Si spiega con il fatto che in Francia non c’è stata la cesura con i movimenti degli anni Settanta come in Italia. Sono storie diverse, ma per me questo è un elemento significativo. L’Npa rappresenta un’area militante, sindacale, culturale di origine maoista e libertaria che, a partire dalla crisi del ’68 francese, è riuscita a radicarsi nei movimenti, penso a quello dei senzatetto, dei sans papiers e ad una serie di associazioni dei precari. Forte è anche la presenza nel sindacalismo di base attivo sin dagli anni Ottanta. A differenza dei socialisti e dei comunisti, questa area ha dimostrato una sensibilità per i cambiamenti sociali. Parliamo di una realtà consolidata che è diventata nel tempo una scuola politica. Molti socialisti, come Henri Weber, hanno iniziato da qui. La figura di Besancenot è il simbolo della nuova generazione: un laureato dequalificato che ha un master e fa il postino. Una parte del suo consenso viene dai trentenni che si riconoscono nella sua situazione e criticano la mancanza di un ricambio generazionale ostacolato da chi è andato al potere con il ’68.
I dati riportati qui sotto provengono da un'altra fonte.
(* ===== verification/SeAclCheck.v ===== *)
(** * ACLs in memory and the access check

    The access check ([SeAccess]) is about lists of entries, the editing routines
    ([RtlAcl]) about bytes.  Module [AclCheck] joins them: [dacl_of] walks an ACL in
    memory as the loops of SepNormalAccessCheck and SepMaximumAccessCheck do, and
    takes every entry apart with the macros they use.  A valid ACL is walked
    without an access outside it; what the routines wrote is what the check sees;
    and from that follows what adding an entry does to the accesses granted. *)

From S2P Require Import Prelude RtlAcl RtlAclLayout RtlAclOps RtlAclSpec SeAccess.

Module AclCheck.

Import Acl AclLayout AclOps.
Import Access(SID(..), mkSid, ACE(..), mkAce, ACE_BODY(..), Revision, IdentifierAuthority, SubAuthority, TOKEN,
  SECURITY_DESCRIPTOR(..), mkSD, acl_grants, ace_verdict, SepSidInTokenEx, SepAccessCheck, check_result(..), mkResult, plain,
  effective, hits).

(** ** Reading *)

Fixpoint decode_subs (m : list Z) (o : Z) (n : nat) : option (list Z) :=
  match n with O => Some [] | S n => x ← ULONG_at m o; xs ← decode_subs m (o + 4) n; Some (x :: xs) end.

Definition decode_sid (m : list Z) (Sid : Z) : option SID :=
  r ← UCHAR_at m Sid; c ← UCHAR_at m (Sid + 1); auth ← read m (Sid + 2) 6;
  subs ← decode_subs m (Sid + 8) (Z.to_nat c); Some (mkSid r auth subs).

Definition RtlCompoundAceServerSid (Ace : Z) : Z := Ace + 12.
Definition RtlCompoundAceClientSid (m : list Z) (Ace : Z) : option Z :=
  l ← SeLengthSid m (RtlCompoundAceServerSid Ace); Some (Ace + 12 + l).

(** The GUID itself, as a number; [None] for NULL. *)
Definition RtlObjectAceObjectType (m : list Z) (Ace : Z) : option (option Z) :=
  p ← RtlObjectAceObjectTypePresent m Ace;
  if p : bool then g ← read m (Ace + 12) sizeof_GUID; Some (Some (le g)) else Some None.
End Walks.
(** ** Lists as the routines start from them *)

(** As SeCaptureObjectTypeList leaves a list: no access anywhere yet. *)
Definition no_access (e : IOBJECT_TYPE_LIST) : Prop := Remaining e = 0 /\ CurrentGranted e = 0 /\ CurrentDenied e = 0.
Definition fresh (l : list IOBJECT_TYPE_LIST) : Prop := type_list_wf l /\ Forall no_access l.

Lemma fresh_tree l : fresh l -> tree_ok l.
Proof.
  intros [Hwf Hz]. rewrite Forall_lookup in Hz. constructor; [done| |].
  - intros i e He. destruct (Hz i e He) as (Hr & Hg & Hdn). constructor; rewrite ?Hr, ?Hg, ?Hdn; try lia. intros b _. by rewrite Z.bits_0.
  - intros q e He. destruct (kids_dec l q (fun _ => false)) as [Hno|(j & x & Hk & _)].
    { left. intros j x Hk. discriminate (Hno j x Hk). }
    right. intros b Hb. destruct (Hz q e He) as (-> & -> & ->). rewrite Z.bits_0. split; [|split]; (split; [done|]).
    + intros (j' & x' & [Hx' _] & Ht). destruct (Hz j' x' Hx') as (Hr & _). by rewrite Hr, Z.bits_0 in Ht.
    + intros H. specialize (H j x Hk). destruct Hk as [Hx _]. destruct (Hz j x Hx) as (_ & Hg & _).
      by rewrite Hg, Z.bits_0 in H.
    + intros (j' & x' & [Hx' _] & Ht). destruct (Hz j' x' Hx') as (_ & _ & Hr). by rewrite Hr, Z.bits_0 in Ht.
Qed.

(** Setting Remaining everywhere alike, as SepNormalAccessCheck does first. *)
Lemma uniform_tree l r : tree_ok l -> 0 <= r < 2 ^ 32 -> tree_ok (map (fun e => set_Remaining e r) l).
Proof.
  intros [Hwf Hent Hn] Hr. set (l' := map (fun e => set_Remaining e r) l).
  assert (Hs : map shape l' = map shape l) by (unfold l'; rewrite map_map; by apply map_ext).
  assert (Hl' : forall i x', l' !! i = Some x' <-> exists x, l !! i = Some x /\ x' = set_Remaining x r).
  { intros i x'. unfold l'. rewrite list_lookup_fmap_Some. split; intros (x & H1 & H2); by exists x. }
  assert (Hk : forall q j x', kid l' q j x' <-> exists x, kid l q j x /\ x' = set_Remaining x r).
  { intros q j x'. unfold kid. rewrite Hl'. split.
    - intros [(x & Hx & ->) Hp]. by exists x.
    - intros (x & [Hx Hp] & ->). split; [by exists x|done]. }
  constructor; [by apply (shape_wf l)| |].
  - intros i x' Hx'. apply Hl' in Hx' as (x & Hx & ->). destruct (Hent i x Hx). by constructor.
  - intros q e' He'. apply Hl' in He' as (e & He & ->).
    destruct (kids_dec l q (fun _ => false)) as [Hno|(j & x & Hkx & _)].
    { left. intros j x Hkx. apply Hk in Hkx as (y & Hy & _). discriminate (Hno j y Hy). }
    right. intros b Hb. destruct (Hn q e He) as [Hl|Hsum]; [by destruct (Hl j x)|]. destruct (Hsum b Hb) as (_ & H2 & H3).
    rewrite (exists_update _ (fun x => Z.testbit (Remaining x) b = true) (Hk q)),
      (exists_update _ (fun x => Z.testbit (CurrentDenied x) b = true) (Hk q)),
      (forall_update _ (fun x => Z.testbit (CurrentGranted x) b = true) (Hk q)).
    split; [|done]. cbn. split; [intros Ht; by exists j, x|by intros (_ & _ & _ & Ht)].
Qed.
La Cgil ha mostrato timide aperture rispetto al movimento dell’Onda che ha riportato l’attenzione su questi problemi in Italia. Qual è il rapporto tra il sindacato, i partiti e i movimenti in Francia?
Di comunicazione. Lo si è visto nelle lotte contro il Cpe, contro la riforma universitaria e nello sciopero generale della settimana scorsa. Ricordo però, quando sono nate le prime associazioni dei precari, nei primi anni Novanta, la Cgt sostenne che non erano rappresentative. Dopo il movimento degli stagisti del 2005 l’atteggiamento è cambiato. La Cgt ha attivato comitati per i disoccupati, ha assistito i sans papiers nella ristorazione. Ha dovuto rispondere alla concorrenza dei sindacati di base.